The major funding sources for Vladimir Putin’s invasion of Ukraine — the country’s oil and gas revenues —doubled in April despite sanctions.
Bloomberg reported on Monday that total oil and gas revenues in April jumped by 90% compared to a year earlier, reaching 1.23 trillion rubles ($13.5 billion). That sent the Kremlin’s energy-related taxes soaring to 1.053 trillion rubles ($11.5 billion), marking a 111.9% leap from April 2023.
Russia’s Federal Tax Service data reveals that the budget revenue spike was pegged to the Urals crude price of $70.34 per barrel, a significant jump from $48.67 a year ago when the G-7 countries had first imposed a price cap of $60 a barrel on Moscow’s oil exports.
Meanwhile, the increase in energy revenue was also driven by a weaker domestic currency, with the exchange rate of rubles per dollar declining by 20.5% compared to the previous year, Bloomberg said, citing data from Russia’s tax service.
Bloomberg Economics notes that Russia’s robust revenue growth amid sanctions stems from strong global demand, low supplies driven by geopolitical risks, newly established export infrastructure in Russia, and the country’s strict control over exporters’ cash flows.

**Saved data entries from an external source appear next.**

(* ===== verification/Proxy.v ===== *)
(** * [proxy.go]: the stateful forking proxy

    The proxy is the handler of a transaction manager's requests.  A fork group is
    the list of branches of one server transaction; the goroutines the proxy starts
    are kept as [ptask]s, each with a definition of what one wake-up of it does, so
    that a schedule is a sequence of packets and of such wake-ups.  The loop of
    [fork] is also given one iteration at a time, because a branch may be answered
    while the loop still runs.  A nil target or transaction that is dereferenced is
    a panic; loggers are left out. *)

From S2P Require Import Prelude GoStrings Params Uri Headers HeadersMap Message Net Transport Ids Transaction Proc Dialog Ua.

(** ** State *)

(** Without the logger. *)
Record ProxyConfig := mkProxyConfig { RecordRoute : bool; TimerC : Z; RelayRegister : bool }.

Record branchState := mkBranchState {
  bs_ctx : nat; bs_target : option Uri; bs_final : option Response; isFinal : bool
}.

Record proxyDialog := mkProxyDialog {
  pd_callID : str; callerAddr : Addr; remoteLeg : option Uri; pd_routeSet : list (option Uri); responseTag : str
}.
(* ===== verification/ProxyTheorems.v ===== *)
(** * Theorems of the proxy

    What a forwarded request keeps, which failure goes upstream, which requests may
    end a dialog, and the schedules in which calls go wrong. *)

From S2P Require Import Prelude GoStrings Params Uri Headers HeadersMap Message Net Transport Ids Transaction Proc Dialog Ua UaTheorems Proxy.

(** ** Forwarded requests *)

Lemma clone_headers req : Req_headers (Request_Clone req) = Req_headers req.
Proof. unfold Request_Clone. cbn [Req_headers]. unfold Headers_Clone. apply map_id. Qed.

(** The headers a proxy may change. *)
Definition hop_names : list str := [lit "Via"; lit "Max-Forwards"; lit "Record-Route"].

(** A forwarded request against the one received. *)
Record forwards (p : Proxy) (branch : str) (target : option Uri) (req out : Request) : Prop := {
  fw_method : Req_Method out = Req_Method req;
  fw_target : Req_Uri out = target;
  fw_body : default [] (Req_body out) = default [] (Req_body req);
  fw_via : Headers_All (Req_headers out) "Via" =
           HVia (proxy_via (px_Host p) (px_port p) branch) :: Headers_All (Req_headers req) "Via";
  fw_hops : ∀ n, Headers_Get (Req_headers req) "Max-Forwards" = Some (HMaxForwards n) →
            (0 < n)%Z ∧ Headers_All (Req_headers out) "Max-Forwards" = [HMaxForwards (n - 1)];
  fw_route : Headers_All (Req_headers out) "Record-Route" =
             Headers_All (Req_headers req) "Record-Route" ++
             (if RecordRoute (px_cfg p) then [record_route (px_Host p) (px_port p)] else []);
  fw_rest : ∀ n, CanonicalName n ∉ hop_names → Headers_All (Req_headers out) n = Headers_All (Req_headers req) n
}.
(** In every reachable state no dialog is the leg of two sessions. *)
Lemma inv_sessions_ok c : b2b_inv c → sessions_ok (b_sessions (at_b c)).
Proof.
  intros [Hid _ _ [HA _ HB _] _]. split; [done|]. intros k k' s s' l Hk Hk' Hl Hl'.
  unfold legs in HA, HB. rewrite fmap_app, <-app_assoc in HA. rewrite fmap_app in HB.
  apply NoDup_app in HA as [HA _], HB as [HB _]. change (map ?f ?l) with (f <$> l) in HA, HB.
  rewrite <-list_fmap_compose in HA, HB. apply elem_of_map_to_list in Hk, Hk'.
  unfold session_legs in Hl, Hl'. rewrite elem_of_cons, list_elem_of_singleton in Hl, Hl'.
  assert ((k, s) = (k', s')) as [= <- _]; [|done].
  destruct Hl as [->| ->], Hl' as [El|El]; try done; injection El as El.
  - by apply (NoDup_map_inj _ _ _ _ HA).
  - by apply (NoDup_map_inj _ _ _ _ HB).
Qed.

Section Bye.
Context `{Sender} `{Entropy}.

(** *** A BYE that arrives

    The manager reports a request it has not seen, and the agent then looks at it. *)

(** Effects that leave the agent alone. *)
Definition silent (e : effect) : bool := match e with EOnRequest _ _ _ | EPanic => false | _ => true end.

Definition quieter (m0 m : TxManager) : Prop := ∃ l, trace m = trace m0 ++ l ∧ forallb silent l.

Lemma quieter_emit m0 e : silent e → keeps (quieter m0) (emit e).
Proof.
  intros He. apply keeps_modify. intros m (l & Hl & Hs). exists (l ++ [e]). cbn. rewrite Hl, <-app_assoc. split; [done|].
  rewrite forallb_app. apply andb_True. split; [done|]. cbn. by rewrite (Is_true_true_1 _ He).
Qed.

Lemma quieter_same m0 f : (∀ m, trace (f m) = trace m) → keeps (quieter m0) (modify f).
Proof. intros Hf. apply keeps_modify. intros m (l & Hl & Hs). exists l. by rewrite Hf. Qed.

Lemma quieter_ack m0 p : keeps (quieter m0) (receiveACK p).
Proof.
  unfold receiveACK, put_server, put_tx, schedule, add_task, get_server.
  repeat first [apply quieter_same; done|keeps_step].
Qed.

Lemma quieter_again m0 p : keeps (quieter m0) (receiveRetransmission p).
Proof. unfold receiveRetransmission, get_server, send. repeat first [by apply quieter_emit|keeps_step]. Qed.

(** The report of a packet, if any. *)
Definition reports (pkt : Packet) (u : UA) (req : Request) (stx : option nat) : Prop :=
  trace (snd (handlePacket pkt (ua_tm u))) = trace (ua_tm u) ++ [EInc "packets_received"; EOnRequest req (Src pkt) stx].

Lemma bind_known {A B} (x : M A) (k : A → M B) m b m' : x m = (b, m') → (x ≫= k) m = k b m'.
Proof. unfold mbind, state_bind. by intros ->. Qed.

Lemma handleRequest_reports req src m :
  (∃ stx, trace (snd (handleRequest req src m)) = trace m ++ [EOnRequest req src stx]) ∨
  quieter m (snd (handleRequest req src m)).
Proof.
  assert (quieter m m) as H0' by (exists []; by rewrite app_nil_r).
  unfold handleRequest. destruct (_ == ACK).
  { unfold lookup_server. rewrite run_gets. destruct (txs m !! _ ≫= _) as [p|]; [right; by apply quieter_ack|left; by eexists]. }
  match goal with |- context [(?x ≫= _) m] => assert (∃ b, x m = (b, m)) as [b Hb] end.
  { destruct (_ == CANCEL); [|by eexists]. unfold lookup_server. rewrite run_gets.
    destruct (txs m !! _ ≫= _) as [p|]; [|by eexists]. unfold get_server. rewrite run_gets. by eexists. }
  rewrite (bind_known _ _ _ _ _ Hb). clear Hb.
  destruct b; [right; by apply quieter_emit|]. unfold lookup_server. rewrite !run_gets.
  destruct (txs m !! serverTxKey req ≫= _) as [p|]; [right; by apply quieter_again|].
  destruct (serverTxKey req == []); [by right|]. left. by eexists.
Qed.

Lemma packet_reports pkt req u :
  Msg pkt = MReq req → (∃ stx, reports pkt u req stx) ∨ quieter (ua_tm u) (snd (handlePacket pkt (ua_tm u))).
Proof.
  intros Hm. unfold reports. set (m1 := with_trace (trace (ua_tm u) ++ [EInc "packets_received"]) (ua_tm u)).
  change (handlePacket pkt (ua_tm u)) with (match Msg pkt with
    MReq r => handleRequest r (Src pkt) | MResp r => handleResponse r (Src pkt) end m1).
  rewrite Hm. destruct (handleRequest_reports req (Src pkt) m1) as [[stx E]|(l & Hl & Hs)].
  - left. exists stx. rewrite E. unfold m1. cbn. by rewrite <-app_assoc.
  - right. exists (EInc "packets_received" :: l). rewrite Hl. unfold m1. cbn. by rewrite <-app_assoc.
Qed.

Lemma each_silent l (u : UA) : forallb silent l → each on_effect l u = Ret ((), u).
Proof.
  induction l as [|e l IH]; [done|]. cbn [forallb]. intros [He Hl]%andb_True. cbn [each]. unfold mbind, proc_bind.
  destruct e; try done; by apply IH.
Qed.

(** A BYE without a transaction is answered through nil. *)
Lemma handleBye_none req src u : handleBye req src None u = Panic.
Proof.
  unfold handleBye. unfold mbind at 1, proc_bind at 1. rewrite findDialog_spec. destruct (named u req) as [p|]; [|done].
  unfold get_dialog. rewrite run_asks. destruct (negb _); [done|].
  destruct (match cseq_of _ with Some _ => _ | None => _ end); [done|].
  unfold modify_dialog, remove_dialog. by rewrite !run_update.
Qed.

(** What the agent makes of it. *)
Lemma bye_packet pkt req u u' :
  Msg pkt = MReq req → Req_Method req = BYE → OnBye (ua_cb u) = true → UA_handlePacket pkt u = Ret ((), u') →
  (∃ q e x, reports pkt u req (Some x) ∧ bye_accepted u req (Src pkt) q e ∧ calls u' = calls u ++ [CallBye req q (Some x)]) ∨
  (((∀ q e, ¬ bye_accepted u req (Src pkt) q e) ∨ ∀ stx, ¬ reports pkt u req stx) ∧ calls u' = calls u).
Proof.
  intros Hm Hb Hcb Hr. unfold UA_handlePacket in Hr. rewrite run_asks in Hr. apply run_inv in Hr as ([] & u1 & E & Hr).
  rewrite run_asks in Hr. pose proof (packet_reports pkt req u Hm) as Hrep. unfold on_tm, on in E.
  unfold reports in *. destruct (handlePacket pkt (ua_tm u)) as [[] m] eqn:Em. injection E as <-. cbn [ua_tm with_tm snd] in *.
  destruct Hrep as [[stx Ht]|(l & Ht & Hs)]; rewrite Ht, drop_app_length in Hr.
  - cbn [each on_effect] in Hr. rewrite run_ret in Hr. apply run_inv in Hr as ([] & u2 & E2 & [= <-]).
    unfold UA_handleRequest in E2. rewrite run_asks in E2. cbv zeta in E2. rewrite Hb in E2.
    change (handleBye req (Src pkt) stx (with_tm m u) = Ret ((), u2)) in E2.
    destruct stx as [x|]; [|by rewrite handleBye_none in E2].
    apply handleBye_spec in E2 as [(q & e & Ha & _ & _ & Hc)|[Hno (m' & ->)]].
    + left. exists q, e, x. split; [done|]. split; [exact Ha|]. cbn in Hc. by rewrite Hcb in Hc.
    + right. split; [left; exact Hno|]. unfold noticed. by destruct (named _ _).
  - rewrite each_silent in Hr by done. injection Hr as <-. right. split; [right|done].
    intros stx E. rewrite Ht in E. apply app_inv_head in E as ->. done.
Qed.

Bloomberg data also indicates Moscow will see approximately $126 billion in oil and gas tax revenue in 2024. Bloomberg Economics noted that these figures are “just slightly above the current government’s projections.”
Moscow’s military aggression in Ukraine has shown no signs of winding down as the war drags on through its third year and sanctions looks to cripple Moscow’s ability to keep funding the invasion.
Putin’s Russia has devised multiple strategies to bypass Western restrictions, including cultivating export ties with nations like China, India, and those in the Persian Gulf.
China, a longstanding partner, has been aiding Russia in avoiding sanctions by facilitating Moscow’s “dark fleet” of crude tankers, which circumvent international maritime rules through covert maneuvers, and also by supporting Renminbi trading between the two countries.
That said, Bloomberg reported that April’s oil and gas revenue to Russia’s budget still dropped by about 6.4% compared to March, primarily due to substantial subsidies to the nation’s fuel producers.